09 October 2015

Marriage, before and after Christ

Particularly timely considering the intervention of Cardinal Lacunza Maestrojuan at the Synod. From the Roman Catechism:

Marriage before Christ


It Was Not A Sacrament 

How much the Sacrament of Matrimony is superior to the marriages made both previous to and under the (Mosaic) Law may be judged from the fact that though the Gentiles themselves were convinced there was something divine in marriage, and for that reason regarded promiscuous intercourse as contrary to the law of nature, while they also considered fornication, adultery and other kinds of impurity to be punishable offences; yet their marriages never had any sacramental value.



Among the Jews the laws of marriage were observed far more religiously, and it cannot be doubted that their unions were endowed with more holiness. As they had received from God the promise that in the seed of Abraham all nations should be blessed, it was justly considered by them to be a very pious duty to bring forth children, and thus contribute to the propagation of the chosen people from whom Christ the Lord and Saviour was to derive His birth in His human nature. Still their unions also fell short of the real nature of a Sacrament. 

Before Christ Marriage Had Fallen From Its Primitive Unity And Indissolubility 

It should be added that if we consider the law of nature after the fall and the Law of Moses we shall easily see that­ marriage had fallen from its original honour and purity. Thus under the law of nature we read of many of the ancient Patriarchs that they had several wives at the same time; while under the Law of Moses it was permissible, should cause exist, to repudiate one's wife by giving her a bill of divorce. Both these (concessions) have been suppressed by the law of the Gospel, and marriage has been restored to its original state. 

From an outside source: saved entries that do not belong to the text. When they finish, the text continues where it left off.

Lemma pool_of_one_effect jobs : forall c fs exits c1 fs1,
  pool_of_one jobs c fs = Some (exits, c1, fs1) ->
  (forall q, fs q = true -> fs1 q = true) /\
  (Forall (fun x => exit x = Finished) exits ->
     Forall (fun j => fs1 (results_path j) = true) jobs /\
     ((0 <= c < 2 ^ 31)%Z ->
      Forall (fun j => (0 <= Py.int_of_float (memory_estimate j))%Z) jobs -> c1 = c)).
Proof.
  induction jobs as [|job jobs IH]; intros c fs exits c1 fs1 Hpool; simpl in Hpool.
  - injection Hpool as <- <- <-. split; [auto|]. intros _. split; [constructor|auto].
  - destruct (worker job c fs) as [x|] eqn:Hw; [|discriminate].
    destruct (worker_effect job c fs x Hw) as (Hmono & _ & Hres).
    assert (Hrec : forall xs c' fs',
              pool_of_one jobs (counter_after x) (fs_after x) = Some (xs, c', fs') ->
              exit x <> Raised ->
              (forall q, fs q = true -> fs' q = true) /\
              (Forall (fun y => exit y = Finished) (x :: xs) ->
                 Forall (fun j => fs' (results_path j) = true) (job :: jobs) /\
                 ((0 <= c < 2 ^ 31)%Z ->
                  Forall (fun j => (0 <= Py.int_of_float (memory_estimate j))%Z)
                         (job :: jobs) -> c' = c))).
    { intros xs c' fs' Hrest Hnr.
      destruct (IH _ _ _ _ _ Hrest) as (Hm2 & Hall). split; [auto|].
      intros Hfin. apply Forall_cons in Hfin as [Hx Hxs].
      destruct (Hall Hxs) as (Hpaths & Hcnt). split.
      - constructor; [apply Hm2, Hres, Hx|exact Hpaths].
      - intros Hc Hest. apply Forall_cons in Hest as [Ha Hest].
        destruct (worker_finished_counter job c fs x Hw Hc Ha) as [Hback _].
        rewrite (Hback Hx) in Hcnt. now apply Hcnt. }
    destruct (exit x) eqn:Hexit.
    + destruct (pool_of_one jobs _ _) as [[[xs c'] fs']|] eqn:Hrest; [|discriminate].
      injection Hpool as <- <- <-. apply Hrec; [reflexivity|discriminate].
    + destruct (pool_of_one jobs _ _) as [[[xs c'] fs']|] eqn:Hrest; [|discriminate].
      injection Hpool as <- <- <-. apply Hrec; [reflexivity|discriminate].
    + discriminate.
Qed.

(** What [worker] does with a job, on a counter [c] that fits the C int
    and for a non-negative amount [a = int(estimate)].  It waits exactly
    when [c < a].  Otherwise it runs to the end exactly when [init]
    returns True, the simulation runs and [save] returns; then the counter
    is back at [c], the waiters are notified and the result files exist.
    On every other exit the counter stays at [c - a] and nobody is
    notified.  The worker removes nothing from disk. *)
Theorem worker_outcomes :
  forall (job : SimulationJob) (c : Z) (fs : FS),
    (0 <= c < 2 ^ 31)%Z -> (0 <= Py.int_of_float (memory_estimate job))%Z ->
    (worker job c fs = None <-> (c < Py.int_of_float (memory_estimate job))%Z) /\
    (forall x, worker job c fs = Some x ->
       (exit x = Finished <->
          exists wn results fs',
            init job = Ret (true, wn) /\ run_sim wn = Some results /\
            save job results fs = Generator.Returns fs') /\
       (exit x = Finished ->
          notified x = true /\ counter_after x = c /\
          fs_after x (results_path job) = true /\
          Forall (fun f => fs_after x f = true) (result_files job)) /\
       (exit x <> Finished ->
          notified x = false /\
          counter_after x = (c - Py.int_of_float (memory_estimate job))%Z) /\
       (forall q, fs q = true -> fs_after x q = true)).
Proof.
  intros job c fs Hc Ha. split.
  - unfold worker, MemoryBudget._reserve_memory.
    destruct (Z.leb_spec 0 (c - Py.int_of_float (memory_estimate job)));
      split; intros H'; try discriminate; try reflexivity; lia.
  - intros x Hw.
    destruct (worker_release_only_at_end job c fs x Hw) as (Hnot & _).
    destruct (worker_finished_counter job c fs x Hw Hc Ha) as (Hyes & Hno).
    destruct (worker_effect job c fs x Hw) as (Hmono & _ & Hres).
    assert (Hfin : exit x = Finished <->
              exists wn results fs',
                init job = Ret (true, wn) /\ run_sim wn = Some results /\
                save job results fs = Generator.Returns fs' /\ fs_after x = fs').
    { revert Hw. unfold worker.
      destruct (MemoryBudget._reserve_memory c (memory_estimate job)) as [[] c1];
        [|discriminate].
      intros H'. injection H' as <-.
      destruct (init job) as [[[] wn]|]; simpl.
      2,3: split; [discriminate|intros (? & ? & ? & H1 & _); discriminate H1].
      destruct (run_sim wn) as [res|] eqn:Hr; simpl.
      2: { split; [discriminate|]. intros (wn' & r' & f' & H1 & H2 & _).
           injection H1 as <-. congruence. }
      destruct (save job res fs) as [fs'|fs'] eqn:E; simpl.
      - split; [intros _; exists wn, res, fs'; repeat split; assumption|reflexivity].
      - split; [discriminate|].
        intros (wn' & res' & fs'' & H1 & H2 & H3 & _).
        injection H1 as <-. rewrite Hr in H2. injection H2 as <-. congruence. }
    split; [|split; [|split; [|exact Hmono]]].
    + split.
      * intros Hx. apply Hfin in Hx as (wn & res & fs' & H1 & H2 & H3 & _).
        exists wn, res, fs'. auto.
      * intros (wn & res & fs' & H1 & H2 & H3). revert Hw. unfold worker.
        destruct (MemoryBudget._reserve_memory c (memory_estimate job)) as [[] c1];
          [|discriminate].
        rewrite H1, H2, H3. intros Hw. now injection Hw as <-.
    + intros Hx. split; [now apply Hnot|]. split; [now apply Hyes|].
      split; [now apply Hres|].
      apply Hfin in Hx as (wn & res & fs' & _ & _ & Hsave & ->).
      now apply save_returns_effect in Hsave as (_ & Hfiles & _).
    + intros Hx. split; [|now apply Hno].
      destruct (notified x) eqn:En; [|reflexivity]. exfalso. now apply Hx, Hnot.
Qed.

(** What [save] leaves on disk.  When it returns, the results directory
    and the three files of the chosen format exist, and what is new is one
    of these files, the directory or an ancestor of it.  When it raises
    because a masked sensor is missing from the results, the disk is
    untouched.  Otherwise it raises at the conversion of one of the three
    tables to the data type; the results directory has been made by then,
    and the files it holds are those that were there before and the
    pickles of the tables converted before the one that failed: none when
    it is the pressure, [pressure.pkl] when it is the flow, [pressure.pkl]
    and [flow.pkl] when it is the demand.  Nothing is ever removed. *)
Theorem save_leaves_on_disk :
  forall (job : SimulationJob) (results : Results) (fs : FS),
    (forall fs', save job results fs = Generator.Returns fs' ->
       fs' (results_path job) = true /\
       Forall (fun f => fs' f = true) (result_files job) /\
       (forall q, fs q = true -> fs' q = true) /\
       (forall q, fs q = false -> fs' q = true ->
          under q (results_path job) = true \/ q ∈ result_files job)) /\
    (forall fs', save job results fs = Generator.Raises fs' ->
       (forall q, fs q = true -> fs' q = true) /\
       (select_columns results (sensor_mask job) = None -> fs' = fs) /\
       (forall tables, select_columns results (sensor_mask job) = Some tables ->
          (exists t, t ∈ ["pressure"; "flow"; "demand"] /\
                     astype tables t (dtype job) = None) /\
          fs' (results_path job) = true /\
          (forall f, fs' (results_path job ++ [f]) = true <->
                     fs (results_path job ++ [f]) = true \/
                     f ∈ pickled tables (dtype job)) /\
          (forall q, fs q = false -> fs' q = true ->
             under q (results_path job) = true \/
             exists f, f ∈ pickled tables (dtype job) /\ q = results_path job ++ [f]))).
Proof.
  intros job results fs. split.
  - intros fs'. apply save_returns_effect.
  - intros fs' Hsave.
    destruct (save_raises_effect job results fs fs' Hsave) as (H1 & H2 & H3).
    split; [exact H1|]. split; [exact H2|]. intros tables Hsel.
    destruct (H3 tables Hsel) as (_ & Hfail & Hdir & Hnew & _).
    split; [exact Hfail|]. split; [exact Hdir|]. split; [|exact Hnew].
    exact (save_conversion_files job results tables fs fs' Hsave Hsel).
Qed.

End WorkerFacts.

(** *** A run on one process, and the run after it *)

Section Rerun.

Import Generator.

Context {WN Results : Type} `{!Wntr WN Results}.

Variable Network : Type.
Variable load_network : string -> option Network.
Variable n_nodes n_links : Network -> Z.
Variable getsize : string -> Z.
Variable self : ScenarioGenerator.

Local Abbreviation create :=
  (create_job_list_and_write_configs Network load_network n_nodes n_links getsize self
     (create_sensor_masks (scenarios self))).

Lemma job_creation_keeps_without_force fs0 q :
  force_regenerate self = false -> fs0 q = true ->
  fs (fst (state_of (create fs0))) q = true.
Proof.
  intros Hf H0. rewrite JobCreation.create_state.
  destruct (JobCreation.scenarios_loop_frame Network load_network n_nodes n_links getsize
              self (create_sensor_masks (scenarios self)) (scenarios self)
              (initial_state fs0)) as (A & _).
  destruct (fs _ q) eqn:E; [reflexivity|].
  destruct (A q H0 E) as [Hf' _]. congruence.
Qed.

Christ Restored to Marriage its Primitive Qualities 

Unity Of Marriage 

Though some of the ancient Patriarchs are not to be blamed for having married several wives, since they did not act thus without divine dispensation, yet Christ our Lord has clearly shown that polygamy is not in keeping with the nature of Matrimony. These are His words: For this cause shall a man leave father and mother, and shall cleave unto his wife, and they shall be two in one flesh; and He adds: wherefore they are no more two but one flesh. In these words He makes it clear that God instituted marriage to be the union of two, and only two persons. The same truth He has taught very distinctly in another passage, wherein He says: Whosoever shall put away his wife and marry another, committeth adultery against her; and if the wife shall put away her husband, and be married to another, she committeth adultery. For if it were lawful for a man to have several wives, there is no reason why he who takes to himself a second wife, along with the wife he already has, should be regarded as more guilty of adultery than if he had dismissed his first wife and taken a second.



Hence it is that when an infidel who, following the customs of his country has married several wives, happens to be converted to the true religion, the Church orders him to dismiss all but the first, and regard her alone as his true and lawful wife.